Do you have a position on nuclear power?
The Two Futures Project does not have a pro or con position on nuclear power per se. However, we are concerned by the possibility of nuclear power plants being the target of, and magnifying into catastrophic proportions, a future terrorist attack. We also believe that if a decision is made to embark on the expansion of nuclear power, the new infrastructure must have built-in technological and diplomatic safeguards to ensure that the peaceful use of nuclear technologies cannot be used as a back door into a weapons program.
What about Iran?
A nuclear Iran is unacceptable, and every moral and practical step should be taken to prevent it. That said, Iran is a perfect example of the need to make the elimination of nuclear weapons the direct goal of present policy. Doing so would not solve the Iranian problem immediately, but it would give us much more powerful tools to deal with the situation. Iran flirts with nuclear capabilities because of the two-tier world of nuclear haves and have-nots; it is presently able to flaunt international will because the U.S. and Russia cannot preach nuclear temperance from the atomic barstool. If the nuclear powers demonstrated good-faith leadership toward a world without nuclear weapons, global pressure on Iran would increase substantially. Such a position would de-incentivize nuclear breakout, and stimulate the development of technological and diplomatic safeguards that would make our world safer.
Isn’t it naïve to disarm overnight, and to trust that other countries will follow our example?

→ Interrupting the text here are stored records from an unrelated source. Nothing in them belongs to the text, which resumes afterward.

(** Removing a key drops its counter, if there is one, and no other. *)
Lemma remove_spec hist key s : items_wf hist s →
  items_wf hist (removeCore key s).1 ∧
  match key_index s !! key with
  | Some _ => ∃ c, counter_key c = key ∧ heap s ≡ₚ c :: heap (removeCore key s).1
  | None => heap (removeCore key s).1 = heap s
  end.
Proof.
  intros Hw0. unfold removeCore. cbv zeta. pose proof (set_cell_wf hist key 0 s Hw0) as Hw.
  change (key_index s) with (key_index (set_cell key 0 s)). change (heap s) with (heap (set_cell key 0 s)).
  set (s0 := set_cell key 0 s) in *. clearbody s0. clear Hw0 s. rename s0 into s.
  assert (Hw0 := Hw). destruct Hw0 as [H1 H2 H3 H4 H5].
  destruct (key_index s !! key) as [i|] eqn:Hi; [|done].
  apply H3 in Hi as (Hlt & c & Hc & Hck).
  destruct (lookup_lt_is_Some_2 (heap s) (length (heap s) - 1)) as [last Hlast]; [lia|].
  rewrite Hlast. cbn [fst]. set (n := (length (heap s) - 1)%nat) in *.
  set (s1 := mkItems (take n (heap s)) (delete key (key_index s)) (sketch s)).
  assert (Hlen : length (heap s1) = n) by (simpl; rewrite length_take; lia).
  assert (Hat : ∀ j, (j < n)%nat → heap s1 !! j = heap s !! j) by (intros j Hj; simpl; by apply lookup_take_lt).
  assert (Hdist : ∀ j j' x x', heap s !! j = Some x → heap s !! j' = Some x' → counter_key x = counter_key x' → j = j').
  { intros j j' x x' Hx Hx' Hk. eapply (NoDup_lookup _ _ _ (counter_key x)); [exact H2|..]; rewrite list_lookup_fmap;
      [by rewrite Hx|by rewrite Hx'; simpl; f_equal]. }
  assert (Hsub : ∀ x, x ∈ heap s1 → x ∈ heap s).
  { intros x Hx. simpl in Hx. rewrite <- (take_drop n (heap s)). apply elem_of_app. by left. }
  assert (Hnd1 : NoDup (counter_key <$> heap s1)).
  { rewrite <- (take_drop n (heap s)), fmap_app in H2. by apply NoDup_app in H2 as [? _]. }
  case_bool_decide as Hin.
  - assert (Hcn : heap s1 !! i = Some c) by (by rewrite Hat).
    assert (Hne : ∀ x, x ∈ heap s1 → counter_key x ≠ counter_key last).
    { intros x (j & Hj)%list_elem_of_lookup Hk. assert (Hjn := lookup_lt_Some _ _ _ Hj). rewrite Hlen in Hjn.
      rewrite Hat in Hj by done. assert (j = n) by (by eapply Hdist). lia. }
    assert (Hnd : NoDup (counter_key <$> <[i := last]> (heap s1))) by (eapply nodup_replace; [done|done|by right]).
    destruct (moveDown_items last i s1) as (G1 & G2 & G3); [lia|done| |].
    + intros k j Hk. rewrite Hlen. simpl. destruct (decide (k = key)) as [->|Hkk].
      * rewrite lookup_delete_eq. split; [done|]. intros (Hj & x & Hx & Hxk).
        apply list_lookup_insert_Some in Hx as [(_ & <- & _)|[Hji Hx]]; [congruence|].
        change (take n (heap s)) with (heap s1) in Hx. rewrite Hat in Hx by done. destruct Hji. eapply Hdist; [done..|congruence].
      * rewrite lookup_delete_ne by done. rewrite (H3 k j). split; intros (Hj & x & Hx & Hxk).
        -- destruct (decide (j = n)) as [->|Hjn]; [congruence|]. split; [lia|]. exists x. split; [|done].
           rewrite list_lookup_insert_ne by (intros <-; congruence). change (take n (heap s)) with (heap s1). by rewrite Hat by lia.
        -- split; [lia|]. exists x. split; [|done].
           apply list_lookup_insert_Some in Hx as [(_ & <- & _)|[_ Hx]]; [congruence|].
           change (take n (heap s)) with (heap s1) in Hx. by rewrite Hat in Hx.
    + assert (Hsz : heap (moveDownHeap last i s1) ≡ₚ <[i := last]> (heap s1)) by done.
      split; [|exists c; split; [done|rewrite Hsz; by apply swap_last_perm]].
      split; [rewrite Hsz, length_insert; lia|by rewrite Hsz|done|by rewrite G3|].
      intros c'. rewrite Hsz. intros (j & Hj)%list_elem_of_lookup.
      apply list_lookup_insert_Some in Hj as [(_ & <- & _)|[_ Hj]]; [apply H5; by eapply list_elem_of_lookup_2|].
      apply H5, Hsub. by eapply list_elem_of_lookup_2.
  - assert (i = n) as -> by lia. split; [|exists last; split; [congruence|]]; last first.
    { simpl. rewrite <- (take_drop n (heap s)) at 1. rewrite (drop_S _ last) by done.
      rewrite drop_ge by lia. by rewrite Permutation_app_comm. }
    split; [lia|done| |done|intros c' Hc'; by apply H5, Hsub].
    intros k j. rewrite Hlen. simpl. rewrite lookup_delete_Some. rewrite (H3 k j).
    split.
    + intros (Hk & Hj & x & Hx & Hxk). assert (j ≠ n) by (intros ->; congruence). split; [lia|]. exists x.
      change (take n (heap s)) with (heap s1). by rewrite Hat by lia.
    + intros (Hj & x & Hx & Hxk). change (take n (heap s)) with (heap s1) in Hx. rewrite Hat in Hx by done.
      split; [|split; [lia|by exists x]]. intros ->. assert (j = n) by (eapply Hdist; [done..|congruence]). lia.
Qed.
(** C19: [appendRange] is all or nothing, and its answer can be trusted, for
    payloads the structures accept (those the text of the codec gives back as they
    are) and at any state that [journal_recovers] speaks of: reached without a
    deletion of the log that the activation does not know of. Granted, the structure
    has the payloads and the log rebuilds all of memory, even if the compaction that
    follows fails on either side of the store. Refused, memory is untouched, and so
    is the log; unless the store failed after the write: then the log has the
    payloads, and every further append and compaction of this activation is refused
    and changes nothing, until another hand changes the log. *)
Theorem append_all_or_nothing s name ps f f' :
  reachable s → Forall accepts ps → ps ≠ [] →
  let '(st', g', err) := appendRange logName grainId name ps f f' s.1 s.2 in
  match err with
  | None =>
      ∃ m, jm_get name (machines s.2) = Some m ∧ jm_get name (machines g') = Some (apply_all ps m) ∧
        ∀ n m', jm_get n (machines g') = Some m' → recovers st' n m'
  | Some _ =>
      g' = s.2 ∧
      (the_log st' = the_log s.1 ∨
       f = FailAfter ∧
       (∀ m, jm_get name (machines s.2) = Some m → recovers st' name (apply_all ps m)) ∧
       (∀ name' ps' f1 f2, ps' ≠ [] →
          ∃ e, appendRange logName grainId name' ps' f1 f2 st' g' = (st', g', Some e)) ∧
       (∀ f1, ∃ e, compact logName grainId f1 st' g' = (st', g', Some e)))
  end.
Proof using Type*.
  intros (fs & Hinv)%journal_reachable_inv Hps Hne. destruct s as [st g]. simpl in *.
  pose proof (appendRange_inv name ps f f' st g fs Hinv Hps Hne) as Ha.
  destruct (appendRange logName grainId name ps f f' st g) as [[st' g'] err]. destruct Ha as (fs' & Hinv' & Ha).
  destruct err as [e|].
  - destruct Ha as (-> & [(_ & Hl)|(-> & -> & _ & Hv & Hv')]); split; try done; [by left|right].
    destruct (overtaken_refused st' g Hv') as [Hra Hrc]. split_and!; [done| |exact Hra|exact Hrc].
    intros m Hm. eapply recovers_log; [done|].
    rewrite payloads_app, payloads_ops, decide_True, apply_all_app by done.
    by rewrite (synced_remembered _ _ (iv_synced _ _ _ Hinv Hv) name m Hm).
  - destruct Ha as (m & g1 & Hm & _ & Hm1 & _ & _ & Hm' & _ & _ & _ & Hrem). exists m.
    split_and!; [done|by rewrite Hm', Hm1, jm_get_set_eq|]. intros n m' Hn. by eapply recovers_log; [|apply Hrem].
Qed.

(** Data of a structure that is not registered outlives it for the grace
    period and no longer. Let an activation hold a record of such a structure.
    Whatever it appends and compacts, with whatever faults, takes some number [k]
    of compactions to the log: if the record's count plus [k] is below the grace,
    or [k] is 0, an activation that registers the structure again finds every
    operation of it, otherwise it finds it empty; and of compactions that do not
    fail each one counts. *)
Theorem retired_until_grace s n r ops :
  reachable s → version s.2 = seg_version (the_log s.1) →
  jm_get n (machines s.2) = None → jm_get n (retiring s.2) = Some r → Forall own_write ops →
  let survivor k := apply_all (default [] (ret_ops <$> aged (retirementGraceCompactions s.2) k r)) (fresh n) in
  (∃ k, (k <= length ops)%nat ∧ recovers (jrun logName grainId fresh s ops).1 n (survivor k)) ∧
  ∀ j, recovers (jrun logName grainId fresh s (replicate j (OCompact NoFault))).1 n (survivor j).
Proof using Type*.
  intros (fs & Hinv)%journal_reachable_inv Hv Hn Hr Hown survivor.
  assert (Hb : buffered n fs = aged (retirementGraceCompactions s.2) 0 r).
  { rewrite aged_zero, <- Hr. pose proof (iv_synced _ _ _ Hinv Hv n) as Hs. unfold machine_matches in Hs. by rewrite Hn in Hs. }
  split.
  - destruct (own_writes_buffered ops s fs n r 0 Hinv Hown Hn Hb) as (fs' & k & Hi & Hk & Hb').
    exists k. split; [done|]. by eapply recovers_record.
  - intros j. destruct (compactions_buffered j s fs n r 0 Hinv Hv Hn Hb) as (fs' & Hi & Hb').
    by eapply recovers_record.
Qed.
End invariant.

(** ** Runs *)
Module Runs.
Abbreviation ST := (gmap string MemoryJournalStorage.Log).
Definition log : string := "durable".
Definition grain : GrainId := mkGrainId "counter" (KString "c").
Definition empty_machine (n : string) : Machine := if String.eqb n "queue" then MQueue [] else MDictionary [].
Definition blank : ST * @Manager Machine := (∅, new_manager None None).
Definition run := jrun (ST := ST) log grain empty_machine blank.
Record Inv p ph (o : gmap nat bool) (n : nat) tr : Prop := {
  i_wf : Forall entry_wf (raised tr);
  i_count : raised tr ≡ₚ landed tr ++ dropped tr ++ unwritten p ph;
  i_pending : ∀ e, e ∈ p → e ∈ raised tr;
  i_nodup : NoDup (filter (λ e, resolve e ≠ None) (raised tr));
  i_fresh : ∀ e r, e ∈ raised tr → resolve e = Some r → (r < n)%nat;
  i_promised : ∀ r, is_Some (o !! r) → (r < n)%nat;
  i_together : together p;
  i_landed_all : ∀ e e' r, e ∈ landed tr → e' ∈ raised tr → resolve e = Some r → resolve e' = Some r → e' ∈ landed tr;
  i_dropped_all : ∀ e e' r, e ∈ dropped tr → e' ∈ raised tr → resolve e = Some r → resolve e' = Some r → e' ∈ dropped tr;
  i_phase : phase_ok p ph tr;
  i_place : ∀ e v q, ELanded e v ∈ tr → conditionalPosition e = Some q → q = v;
  i_true : ∀ r e, o !! r = Some true → e ∈ raised tr → resolve e = Some r → e ∈ landed tr;
  i_false : ∀ r e, o !! r = Some false → e ∈ raised tr → resolve e = Some r → e ∈ dropped tr }.

Lemma removeStale_found v pos l : removeStale v pos true l =
  (filter (λ e, conditionalPosition e = None) l, filter (λ e, conditionalPosition e ≠ None) l).
Proof.
  revert pos. induction l as [|e l IH]; intros pos; [done|]. simpl. rewrite IH, !filter_cons.
  destruct (conditionalPosition e) as [q|] eqn:He.
  - rewrite bool_decide_true by (split; [done|by left]). by rewrite decide_False, decide_True by done.
  - rewrite bool_decide_false by (intros [? _]; done). by rewrite decide_True, decide_False by (try done; intros ?; done).
Qed.
(** None when it throws. *)
Definition retrieveLogSegment (fromVersion toVersion : Z) (m : LogView) : option (list value) :=
  let baseVersion := lv_version m - Z.of_nat (length (confirmedEvents m)) in
  if bool_decide (fromVersion < baseVersion ∨ toVersion < fromVersion ∨ lv_version m < toVersion) then None
  else Some (take (Z.to_nat (toVersion - fromVersion)) (drop (Z.to_nat (fromVersion - baseVersion)) (confirmedEvents m))).

(** ** The adaptor at work *)

Context {ST : Type} `{JournalStorage ST}.
Context (logName : string) (grainId : GrainId).

Inductive Phase :=
  | Appending (batch : list Ref)
  | Answered (batch : list Ref) (error : option JournalError)
  | Ended (error : option JournalError).
Inductive Caller := CConfirm | CTry (events : list Ref) (landsAt attempt : Z).
Inductive Reply := RConfirmed | RAppended (b : bool) | RRejected (e : JournalError).

Record Grain := mkGrainState {
  store : ST;
  mgr : @Manager LogView;
  confirmLoop : option Phase;
  joined : list (nat * Caller);
  (** Callers of [tryAppendRange] in [resync], with the error they caught. *)
  resyncing : list (nat * Caller * JournalError);
  replies : list (nat * Reply);
  nextCaller : nat }.

Definition name : string := "journal".
Definition view (s : Grain) : LogView := default fresh_view (jm_get name (machines (mgr s))).
Definition put_view (m : LogView) (g : @Manager LogView) : @Manager LogView := set_machines (jm_set name m) g.
Definition with_store (st : ST) (g : @Manager LogView) (s : Grain) : Grain :=
  mkGrainState st g (confirmLoop s) (joined s) (resyncing s) (replies s) (nextCaller s).
Definition with_view (f : LogView → LogView) (s : Grain) : Grain := with_store (store s) (put_view (f (view s)) (mgr s)) s.
Definition with_loop (p : option Phase) (s : Grain) : Grain :=
  mkGrainState (store s) (mgr s) p (joined s) (resyncing s) (replies s) (nextCaller s).
Definition with_callers (js : list (nat * Caller)) (rs : list (nat * Caller * JournalError)) (ps : list (nat * Reply)) (n : nat)
    (s : Grain) : Grain := mkGrainState (store s) (mgr s) (confirmLoop s) js rs ps n.
Definition reply (id : nat) (r : Reply) (s : Grain) : Grain :=
  with_callers (joined s) (resyncing s) (replies s ++ [(id, r)]) (nextCaller s) s.

(** To the next await of the loop, or its end. *)
Definition loop_top (s : Grain) : Grain :=
  let batch := pending (view s) in
  if bool_decide (batch = []) then with_loop (Some (Ended None)) s
  else with_loop (Some (Appending batch)) (with_view (λ m, with_pending [] (unconfirmedCount m) m) s).

Definition confirmSubmittedEntries (id : nat) (c : Caller) (s : Grain) : Grain :=
  let s := with_callers (joined s ++ [(id, c)]) (resyncing s) (replies s) (nextCaller s) s in
  match confirmLoop s with None => loop_top s | Some _ => s end.

Definition append_returned (batch : list Ref) (error : option JournalError) (s : Grain) : Grain :=
  let n := Z.of_nat (length batch) in
  match error with
  | None => loop_top (with_view (λ m, with_pending (pending m) (unconfirmedCount m - n) m) s)
  | Some InconsistentState =>
      with_loop (Some (Ended error)) (with_view (λ m, recompute (with_pending (pending m) (unconfirmedCount m - n) m)) s)
  | Some _ => with_loop (Some (Ended error)) (with_view (λ m, with_pending (batch ++ pending m) (unconfirmedCount m) m) s)
  end.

Yes. That’s why we do not advocate unilateral disarmament, nor do we expect immediate results. However, the leadership of the United States is essential in forging a lasting worldwide consensus built around the long-term vision of multilateral and verifiable nuclear disarmament. This would set our “compass point” and establish the kind of international leadership our situation requires. Additionally, there are a number of immediate threat-reduction steps, many of which the U.S. could undertake unilaterally, as well as bilateral actions we could do with Russia. Complete nuclear disarmament will take decades, however, and will require a phased and verifiable process that increases both national and global security.